### AIM OF THE EXERCISE
Only one stretch of the data below is wanted: the lines from the one with "[now - lastFailureTime >" through the one with "snd (execute cfg", repeated exactly.

### SOURCE DATA
(** C2.  For a profile with speeds and a ramp limit [r], every adjacent
    pair of segments of the workout a builder returns changes speed by at
    most [r], or not at all; and for every raw plan this holds of the list
    [applySafety] has after ramp limiting as well as of the one it returns
    after the merge pass. *)
Theorem builders_respect_ramp_or_stall (profile : DeviceProfile) (r : Q) :
  speeds profile <> [] ->
  rampLimitPerChange profile = Some r ->
  everyBuilder profile
    (fun w => Forall (withinLimitOrStall r) (adjacentPairs (Workout.segments w))) /\
  (forall rawSegments,
      exists constrained segments,
        constrainedOf profile rawSegments = Return constrained /\
        applySafety profile rawSegments = Return segments /\
        Forall (withinLimitOrStall r) (adjacentPairs constrained) /\
        Forall (withinLimitOrStall r) (adjacentPairs segments)).
Proof.
  intros Hne Hr. split.
  - apply (everyBuilder_weaken profile (finalizedFor profile));
      [|apply everyBuilder_finalized, Hne].
    intros w Hw. destruct (finalizedFor_safe profile w Hne Hw) as (_ & Hramp & _).
    apply Hramp, Hr.
  - intros rawSegments.
    destruct (constrainedOf_safe profile rawSegments Hne) as (constrained & Hc & _ & Hstall & _).
    destruct (applySafety_safe profile rawSegments Hne) as (segments & Hs & _ & Hramp & _).
    exists constrained, segments.
    split; [exact Hc|]. split; [exact Hs|]. split; [apply Hstall, Hr | apply Hramp, Hr].
Qed.
(** * mshadow: the tensor expression engine (tensor_expr_engine-inl.hpp)

    A shallow embedding of the expression-to-execution pipeline of
    [mshadow::expr]: the plans ([Plan], [MakePlan]), the static device/rank
    check ([TypeCheck]), the run-time shape check ([ShapeCheck]), the
    expression engine ([ExpEngine::Eval]) and the dot engine
    ([DotEngine::Eval]).

    Conventions.
    - [real_t] is kept abstract: the engine never inspects a value, it only
      moves values around and hands them to the operators [OP::Map].
    - [index_t] is an unsigned machine integer; it is a [Z] together with
      the wrap-around of its arithmetic ([index_wrap]).  Its width is fixed
      in tensor.h and is a parameter here.
    - A pointer [real_t*] is the address of a cell, counted in cells; the
      memory is a total map from addresses to values. *)

From Stdlib Require Import ZArith Lia String.
From stdpp Require Import base tactics option functions numbers list.

Local Open Scope Z_scope.

(** ** Static tags *)

(** The two device tags of the library. *)
Inductive Device : Type := cpu | gpu.

Global Instance Device_eq_dec : EqDecision Device.
Proof. solve_decision. Defined.

(** The expression classes named by the engine, [type::kMapper] and
    [type::kContainer]. *)
Inductive ExpType : Type := kMapper | kContainer.

(** The backend's enumerations. *)
Inductive CBLAS_LAYOUT : Type := CblasRowMajor | CblasColMajor.
Inductive CBLAS_TRANSPOSE : Type := CblasNoTrans | CblasTrans.

(** ** Shapes and tensors *)

(** [Shape<dim>]: the extents [shape_[0..dim-1]] and the row stride. *)
Record Shape : Type := MkShape {
  shape_ : list Z;
  stride_ : Z
}.

(** [s[i]], the extent of dimension [i]. *)
Definition Shape_at (s : Shape) (i : nat) : Z := default 0 (shape_ s !! i).

(** Modelled from the spec: [Shape<dim>::operator==] is declared in tensor.h.
    Two shapes are equal when their per-dimension extents are equal. *)
Definition Shape_eq (a b : Shape) : bool := bool_decide (shape_ a = shape_ b).

(** [Tensor<Device,dim>]: the static device and rank, the base pointer and
    the shape. *)
Record Tensor : Type := MkTensor {
  device : Device;
  dim : Z;
  dptr : Z;
  shape : Shape
}.

Section Engine.

(** The element type. *)
Context {real_t : Type}.

(** The width of [index_t], in bits. *)
Variable index_bits : Z.

(** The literal [0] at type [real_t]. *)
Variable real_zero : real_t.

(** ** Index arithmetic *)

Definition index_wrap (z : Z) : Z := z mod 2 ^ index_bits.
Definition index_mul (a b : Z) : Z := index_wrap (a * b).
Definition index_add (a b : Z) : Z := index_wrap (a + b).

(** ** Memory *)

Definition Mem : Type := Z → real_t.

(** [p[i]] for a pointer [p] and an index [i]. *)
Definition deref (m : Mem) (p : Z) (i : Z) : real_t := m (p + i).

(** ** Expressions

    The elementwise expression types: [ScalarExp], a tensor used as an
    expression ([ContainerExp<Tensor<Device,dim>>]), [UnaryMapExp] and
    [BinaryMapExp].  An operator type [OP] is represented by its static
    member [OP::Map]. *)
Inductive Exp : Type :=
| ScalarExp (scalar_ : real_t)
| TensorExp (self : Tensor)
| UnaryMapExp (OP_Map : real_t → real_t) (src_ : Exp) (etype : ExpType)
| BinaryMapExp (OP_Map : real_t → real_t → real_t) (lhs_ rhs_ : Exp)
               (etype : ExpType).

(** [DotExp<Tensor<Device,ldim>,Tensor<Device,rdim>,ltrans,rtrans>]. *)
Record DotExp : Type := MkDotExp {
  lhs_ : Tensor;
  rhs_ : Tensor;
  ltrans : bool;
  rtrans : bool;
  scale_ : real_t
}.

(** ** Plans *)

(** The specialisations of [Plan<ExpType>], with their private fields. *)
Inductive Plan : Type :=
| Plan_Tensor (dptr_ : Z) (stride_ : Z)
| Plan_ScalarExp (scalar_ : real_t)
| Plan_BinaryMapExp (OP_Map : real_t → real_t → real_t) (lhs_ rhs_ : Plan)
| Plan_UnaryMapExp (OP_Map : real_t → real_t) (src_ : Plan).

(** [Plan::Eval(y, x)], reading the memory [m]. *)
Fixpoint Plan_Eval (m : Mem) (p : Plan) (y x : Z) : real_t :=
  match p with
  | Plan_Tensor dptr_ stride_ =>
      deref m dptr_ (index_add (index_mul y stride_) x)
  | Plan_ScalarExp scalar_ => scalar_
  | Plan_BinaryMapExp OP_Map lhs_ rhs_ =>
      OP_Map (Plan_Eval m lhs_ y x) (Plan_Eval m rhs_ y x)
  | Plan_UnaryMapExp OP_Map src_ => OP_Map (Plan_Eval m src_ y x)
  end.

(** The overloads of [MakePlan]. *)
Fixpoint MakePlan (e : Exp) : Plan :=
  match e with
  | ScalarExp scalar_ => Plan_ScalarExp scalar_
  | TensorExp t => Plan_Tensor (dptr t) (stride_ (shape t))
  | UnaryMapExp OP_Map src_ _ => Plan_UnaryMapExp OP_Map (MakePlan src_)
  | BinaryMapExp OP_Map lhs_ rhs_ _ =>
      Plan_BinaryMapExp OP_Map (MakePlan lhs_) (MakePlan rhs_)
  end.

(** ** The static device/rank check *)

(** [TypeCheck<Device,dim,E>::kPass].  The specialisation for
    [Tensor<Device,dim>] is chosen exactly when the tensor's device and
    rank are the target's; any other tensor type falls to the primary
    template, whose [kPass] is [false]. *)
Fixpoint TypeCheck_kPass (Dev : Device) (d : Z) (e : Exp) : bool :=
  match e with
  | ScalarExp _ => true
  | TensorExp t => bool_decide (device t = Dev ∧ dim t = d)
  | UnaryMapExp _ TA _ => TypeCheck_kPass Dev d TA
  | BinaryMapExp _ TA TB _ =>
      TypeCheck_kPass Dev d TA && TypeCheck_kPass Dev d TB
  end.

(** ** The run-time shape check *)

(** [ShapeCheck<dim>::Check(exp, shape)]. *)
Fixpoint ShapeCheck_Check (exp : Exp) (s : Shape) : bool :=
  match exp with
  | ScalarExp _ => true
  | TensorExp t => Shape_eq (shape t) s
  | UnaryMapExp _ src_ _ => ShapeCheck_Check src_ s
  | BinaryMapExp _ lhs_ rhs_ _ =>
      ShapeCheck_Check lhs_ s && ShapeCheck_Check rhs_ s
  end.

(** ** Machine state and commands

    A run of the engine acts on the memory and calls its collaborators.
    The state keeps the memory together with the calls made so far, in
    order.  A command either completes or ends the program with a fatal
    error; a fatal outcome keeps the state at the moment of the error. *)

(** The arguments of one call of [cblas_sgemm], named as in its prototype. *)
Record GemmArgs : Type := MkGemmArgs {
  sgemm_Layout : CBLAS_LAYOUT;
  sgemm_TransA : CBLAS_TRANSPOSE;
  sgemm_TransB : CBLAS_TRANSPOSE;
  sgemm_M : Z;
  sgemm_N : Z;
  sgemm_K : Z;
  sgemm_alpha : real_t;
  sgemm_A : Z;
  sgemm_lda : Z;
  sgemm_B : Z;
  sgemm_ldb : Z;
  sgemm_beta : real_t;
  sgemm_C : Z;
  sgemm_ldc : Z
}.

Inductive Call : Type :=
| Call_ShapeCheck (exp : Exp) (s : Shape)
| Call_MakePlan (e : Exp)
| Call_MapPlan (dst : Tensor) (plan : Plan)
| Call_cblas_sgemm (a : GemmArgs).

Record State : Type := MkState {
  mem : Mem;
  calls : list Call
}.

Inductive Outcome : Type :=
| Done (s : State)
| Fatal (msg : string) (s : State).

Definition Cmd : Type := State → Outcome.

Definition and_then (c1 c2 : Cmd) : Cmd :=
  λ s, match c1 s with
       | Done s' => c2 s'
       | Fatal msg s' => Fatal msg s'
       end.

Local Notation "c1 ;; c2" := (and_then c1 c2)
  (at level 100, c2 at level 200, right associativity).

(** Record a call. *)
Definition call (c : Call) : Cmd :=
  λ s, Done {| mem := mem s; calls := calls s ++ [c] |}.

(** Update the memory. *)
Definition store (f : Mem → Mem) : Cmd :=
  λ s, Done {| mem := f (mem s); calls := calls s |}.

(** Modelled from the spec: [utils::Assert] is defined outside this file.
    A failed assertion is fatal: it ends the call with the error named by
    its message. *)
Definition utils_Assert (exp : bool) (msg : string) : Cmd :=
  λ s, if exp then Done s else Fatal msg s.

(** The message of the shape assertion; the spec calls this error
    IncompatibleShape. *)
Definition IncompatibleShape : string :=
  "shape of Tensors in expression is not consistent with target".

(** ** The per-coordinate executor *)

(** A saver policy [SV]: how the old cell and the computed value combine
    into the value written. *)
Definition Saver : Type := real_t → real_t → real_t.

(** Modelled from the spec: [Tensor::operator[]] is declared in tensor.h.
    The cell [t[y][x]] lies at [dptr[y*stride + x]], the addressing used by
    the plan of a tensor. *)
Definition Tensor_cell (t : Tensor) (y x : Z) : Z :=
  dptr t + index_add (index_mul y (stride_ (shape t))) x.

(** The coordinates of a destination, in the order in which the executor
    visits them.  The order is the executor's own business and stays a
    parameter. *)
Variable MapPlan_coords : Tensor → list (Z * Z).

(** Modelled from the spec: the executor's write at the coordinate [c],
    [SV.Combine(dst[y][x], plan.Eval(y,x))]. *)
Definition MapPlan_step (SV : Saver) (dst : Tensor) (plan : Plan)
    (m : Mem) (c : Z * Z) : Mem :=
  <[Tensor_cell dst c.1 c.2 :=
      SV (m (Tensor_cell dst c.1 c.2)) (Plan_Eval m plan c.1 c.2)]> m.

(** Modelled from the spec: [MapPlan<SV>(dst, plan)] is defined outside
    this file.  It iterates over every coordinate of [dst] and writes
    [SV.Combine(dst[y][x], plan.Eval(y,x))]. *)
Definition MapPlan (SV : Saver) (dst : Tensor) (plan : Plan) : Cmd :=
  call (Call_MapPlan dst plan) ;;
  store (λ m, foldl (MapPlan_step SV dst plan) m (MapPlan_coords dst)).

(** ** The dot engine *)

(** The width, in bits, of the [int] in which [cblas_sgemm] takes its
    extents and leading dimensions (its prototype is in mkl_cblas.h). *)
Variable int_bits : Z.

(** An [index_t] value passed for an [int] parameter: kept when [int]
    represents it, reduced modulo [2^int_bits] into the range of [int]
    otherwise. *)
Definition int_of_index (z : Z) : Z :=
  (z + 2 ^ (int_bits - 1)) mod 2 ^ int_bits - 2 ^ (int_bits - 1).

(** An extent held in an [index_t] variable and then passed as [int]. *)
Definition index_as_int (z : Z) : Z := int_of_index (index_wrap z).

(** What a call of the backend does: it returns with a new memory, or it
    crashes with a message of its own, leaving some memory behind.  The
    engine checks no dimension before the call and leaves illegal ones to
    the backend. *)
Inductive BackendResult : Type :=
| Computed (m : Mem)
| Crashed (msg : string) (m : Mem).

(** The backend's [cblas_sgemm]. *)
Variable cblas_sgemm : GemmArgs → Mem → BackendResult.
(** * react-mse-player: the MSEVideoStream session runtime

    A shallow embedding of [src/MSEVideoStream.js] (the effect body of the
    component: connect, reconnect, cleanup, the stall watchdog, the segment
    queue in front of the SourceBuffer), of the second variant of
    [src/MSEVideoStream.tsx] (the reconnect with an adaptive delay, its
    cleanup and the playback sync of its updateend handler) and of the Safari
    effect of the first version of the component ([unnamed/part_003]).

    The component is single threaded: every piece of code below runs to
    completion inside one callback of the host event loop.  The host
    (WebSocket, MediaSource, SourceBuffer, timers, clock) is modelled as
    explicit data next to the component's [stateRef] record. *)

From Stdlib Require Import ZArith QArith Ascii Bool Lia Lqa.
From Stdlib.Strings Require Import Byte.
From stdpp Require Import base list strings.

Local Open Scope Z_scope.

(** ** JavaScript strings

    Strings are sequences of characters; every string the component inspects
    (scheme prefixes, codec identifiers, media kinds) is ASCII, where code
    units and bytes coincide. *)

Module JsString.

(** [s.startsWith(p)] *)
Fixpoint startsWith (s p : string) {struct p} : bool :=
  match p with
  | EmptyString => true
  | String c p' =>
      match s with
      | EmptyString => false
      | String d s' => if Ascii.eqb c d then startsWith s' p' else false
      end
  end.
(** C6, amended: while OPEN, a call made when [now - lastFailureTime] has
    not exceeded [timeout] fails with the circuit-open error whatever the
    operation is (it is not called) and the breaker stays OPEN; once
    [now - lastFailureTime > timeout] the call is admitted and the
    operation runs in a breaker that is already HALF_OPEN with a zero
    success counter. *)
Theorem open_rejects_until_timeout_exceeded
    (cfg : CircuitBreakerConfig) (b : breaker) (now : Z) :
  state b = OPEN ->
  (now - lastFailureTime b <= timeout cfg ->
     precheck cfg now b = None /\
     forall (T E : Type) (fn : CircuitState -> outcome T E) (doneAt : Z),
       snd (execute cfg now fn doneAt b) = CircuitOpenError /\
       state (fst (execute cfg now fn doneAt b)) = OPEN) /\
  (now - lastFailureTime b > timeout cfg ->
     exists b1,
       precheck cfg now b = Some b1 /\ state b1 = HALF_OPEN /\ successCount b1 = 0 /\
       forall (T E : Type) (fn : CircuitState -> outcome T E) (doneAt : Z),
         execute cfg now fn doneAt b =
           match fn HALF_OPEN with
           | Resolved v => (onSuccess cfg b1, Return v)
           | Rejected e => (onFailure cfg doneAt b1, Rethrow e)
           end).
Proof.
  intros Hs. split; intros Ht.
  - assert (Ha : precheck cfg now b = None).
    { unfold precheck, checkState.
      rewrite periodicReset_state, Hs, periodicReset_lastFailureTime.
      destruct (now - lastFailureTime b >? timeout cfg) eqn:Hgt; [|reflexivity].
      rewrite Z.gtb_ltb in Hgt. apply Z.ltb_lt in Hgt. lia. }
    split; [exact Ha|]. intros T E fn doneAt. unfold execute. rewrite Ha.
    cbn [fst snd]. rewrite periodicReset_state. auto.
  - assert (Hgt : (now - lastFailureTime b >? timeout cfg) = true).
    { rewrite Z.gtb_ltb. apply Z.ltb_lt. lia. }
    eexists. split; [|split; [|split]].
    + unfold precheck, checkState.
      rewrite periodicReset_state, Hs, periodicReset_lastFailureTime, Hgt. reflexivity.
    + reflexivity.
    + reflexivity.
    + intros T E fn doneAt. unfold execute, precheck, checkState.
      rewrite periodicReset_state, Hs, periodicReset_lastFailureTime, Hgt. reflexivity.
Qed.

Lemma open_rejects_until_timeout_exceeded_witness :
  let b := replay defaultConfig (create 0) trippingCalls in
  snd (execute defaultConfig 60005 (scripted true) 60006 b) = CircuitOpenError /\
  exists b1, precheck defaultConfig 60006 b = Some b1 /\ state b1 = HALF_OPEN.
Proof.
  pose proof (open_rejects_until_timeout_exceeded defaultConfig
                (replay defaultConfig (create 0) trippingCalls) 60005 eq_refl) as [H1 _].
  pose proof (open_rejects_until_timeout_exceeded defaultConfig
                (replay defaultConfig (create 0) trippingCalls) 60006 eq_refl) as [_ H2].
  split.
  - apply H1. vm_compute. discriminate.
  - destruct H2 as (b1 & Ha & Hh & _); [vm_compute; reflexivity|].
    exists b1. split; assumption.
Defined.

End CircuitBreakerClaims.

(** ** Rate limiter *)

Section RateLimiterFacts.
Import RateLimiter.

Variable cfg : config.

Lemma admissions_nil : admissions [] = 0.
Proof. reflexivity. Qed.

Lemma admissions_cons o log :
  admissions (o :: log) = (if isAdmission o then 1 else 0) + admissions log.
Proof.
  unfold admissions. rewrite filter_cons.
  destruct (isAdmission o); case_decide; try congruence; simpl length; lia.
Qed.

Lemma admissions_nonneg log : 0 <= admissions log.
Proof. unfold admissions. lia. Qed.

Lemma countSinceReset_app c log1 log2 :
  countSinceReset c (log1 ++ log2) = countSinceReset (countSinceReset c log1) log2.
Proof.
  revert c. induction log1 as [|[t [|who]] rest IH]; intros c; simpl; auto.
Qed.

Lemma countSinceReset_nonneg log : forall c, 0 <= c -> 0 <= countSinceReset c log.
Proof.
  induction log as [|[t [|who]] rest IH]; intros c Hc; simpl; auto.
  - apply IH. lia.
  - apply IH. lia.
Qed.

Lemma withinLimit_app c log1 log2 :
  withinLimit cfg c (log1 ++ log2) <->
  withinLimit cfg c log1 /\ withinLimit cfg (countSinceReset c log1) log2.
Proof.
  revert c. induction log1 as [|[t [|who]] rest IH]; intros c; simpl.
  - tauto.
  - apply IH.
  - rewrite IH. tauto.
Qed.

### RESULT FOR THIS EXERCISE
    [now - lastFailureTime > timeout] the call is admitted and the
    operation runs in a breaker that is already HALF_OPEN with a zero
    success counter. *)
Theorem open_rejects_until_timeout_exceeded
    (cfg : CircuitBreakerConfig) (b : breaker) (now : Z) :
  state b = OPEN ->
  (now - lastFailureTime b <= timeout cfg ->
     precheck cfg now b = None /\
     forall (T E : Type) (fn : CircuitState -> outcome T E) (doneAt : Z),
       snd (execute cfg now fn doneAt b) = CircuitOpenError /\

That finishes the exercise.